As explained in this article and in the Microsoft's OpenType font file specification, glyph variants are stored in the Glyph Substitution Table (GSUB) of a font file. Accessing the glyph variants requires reading this table from the file, which is actually implemented in the class com.itextpdf.text.pdf.fonts.otf.GlyphSubstitutionTableReader, though this class is disabled for now.

The call readGsubTable() in the class com.itextpdf.text.pdf.TrueTypeFontUnicode is commented out.

void process(byte ttfAfm[], boolean preload) throws DocumentException, IOException {
    super.process(ttfAfm, preload);
    //readGsubTable();
}

It turns out that this line is disabled for a reason, as the code actually does not work if you try to activate it.

So, unfortunately, there is no way to use glyph variants, as the substitution information is never loaded from the font file.

Update

The original answer was about possibility to use iText API for accessing glyph variants out of the box, which is not there yet. However, the low level code is in place and can be used after some hacking to access the glyph substitution mapping table.

When called read(), the GlyphSubstitutionTableReader reads the GSUB table and flattens substitutions of all features into one map Map<Integer, List<Integer>> rawLigatureSubstitutionMap. The symbolic names of the features are currently discarded by OpenTypeFontTableReader. The rawLigatureSubstitutionMap maps a glyphId variant to a base glyphId, or a ligature glyphId to a sequence of glyphIds like this:

629 -> 66 // a.feature -> a
715 -> 71, 71, 77 // ffl ligature

This mapping can be reversed to get all variants for a base glyphId. So all extended glyphs with unknown unicode values can be figured out through their connection to a base glyph, or a sequence of glyphs.

Next, to be able to write a glyph to PDF, we need to know a unicode value for that glyphId. A relationship unicode -> glyphId is mapped by a cmap31 field in TrueTypeFont. Reversing the map gives unicode by glyphId.

Tweaking

rawLigatureSubstitutionMap cannot be accessed in GlyphSubstitutionTableReader, as it's a private member and does not have a getter accessor. The simplest hack would be to copy-paste the original class and add a getter for the map:

public class HackedGlyphSubstitutionTableReader extends OpenTypeFontTableReader {

    // copy-pasted code ...

    public Map<Integer, List<Integer>> getRawSubstitutionMap() {
        return rawLigatureSubstitutionMap;
    }
}

Next problem is that GlyphSubstitutionTableReader needs an offset for GSUB table, information that is stored in protected HashMap<String, int[]> tables of TrueTypeFont class. A helper class placed into same package will bridge access to the protected members of TrueTypeFont.

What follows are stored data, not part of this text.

(* ===== verification/Timer.v ===== *)
(** Software timers (so3/kernel/timer.c): the list of pending timers of one CPU,
    setting, stopping and killing them, the softirq that runs the expired ones
    and programs the next deadline, and the clock conversion factors.

    The list is linked through [list_next] as in the code, so that a callback
    changing the list while the softirq walks it has the effect it has in C.
    Walks run on fuel, one more than the number of timers, which is always
    enough on a well-formed list. *)
From S2P Require Import Prelude.

Module Timer.

Inductive status := Inactive | Killed | InList.
#[global] Instance status_eq_dec : EqDecision status.
Proof. solve_decision. Defined.

Record timer := MkTimer {
  expires : Z;
  list_next : option Z;
  function : option Z;
  tstatus : status
}.

Record timers := MkTimers {
  tlock : bool;
  thead : option Z;         (* ts->list *)
  running : option Z;
  mem : gmap Z timer
}.

Definition STIME_MAX : Z := Z.ones 64.
Definition set_expires v t := MkTimer v (list_next t) (function t) (tstatus t).
Definition set_next v t := MkTimer (expires t) v (function t) (tstatus t).
Definition set_status v t := MkTimer (expires t) (list_next t) (function t) v.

package com.itextpdf.text.pdf;

import com.itextpdf.text.pdf.fonts.otf.FontReadingException;
import java.io.IOException;
import java.util.List;
import java.util.Map;

public class GsubHelper {
    private Map<Integer, List<Integer>> rawSubstitutionMap;

    public GsubHelper(TrueTypeFont font) {
        // get tables offsets from the font instance
        Map<String, int[]> tables = font.tables;
        if (tables.get("GSUB") != null) {
            HackedGlyphSubstitutionTableReader gsubReader;
            try {
                gsubReader = new HackedGlyphSubstitutionTableReader(
                        font.rf, tables.get("GSUB")[0], glyphToCharacterMap, font.glyphWidthsByIndex);
                gsubReader.read();
            } catch (IOException | FontReadingException e) {
                throw new IllegalStateException(e.getMessage());
            }
            rawSubstitutionMap = gsubReader.getRawSubstitutionMap();
        }
    }

    /** Returns a glyphId substitution map
     */
    public Map<Integer, List<Integer>> getRawSubstitutionMap() {
        return rawSubstitutionMap;
    }
}

It would be nicer to extend TrueTypeFont, but that would not work with factory methods createFont() of BaseFont, which relies on hard coded class names when creating a font.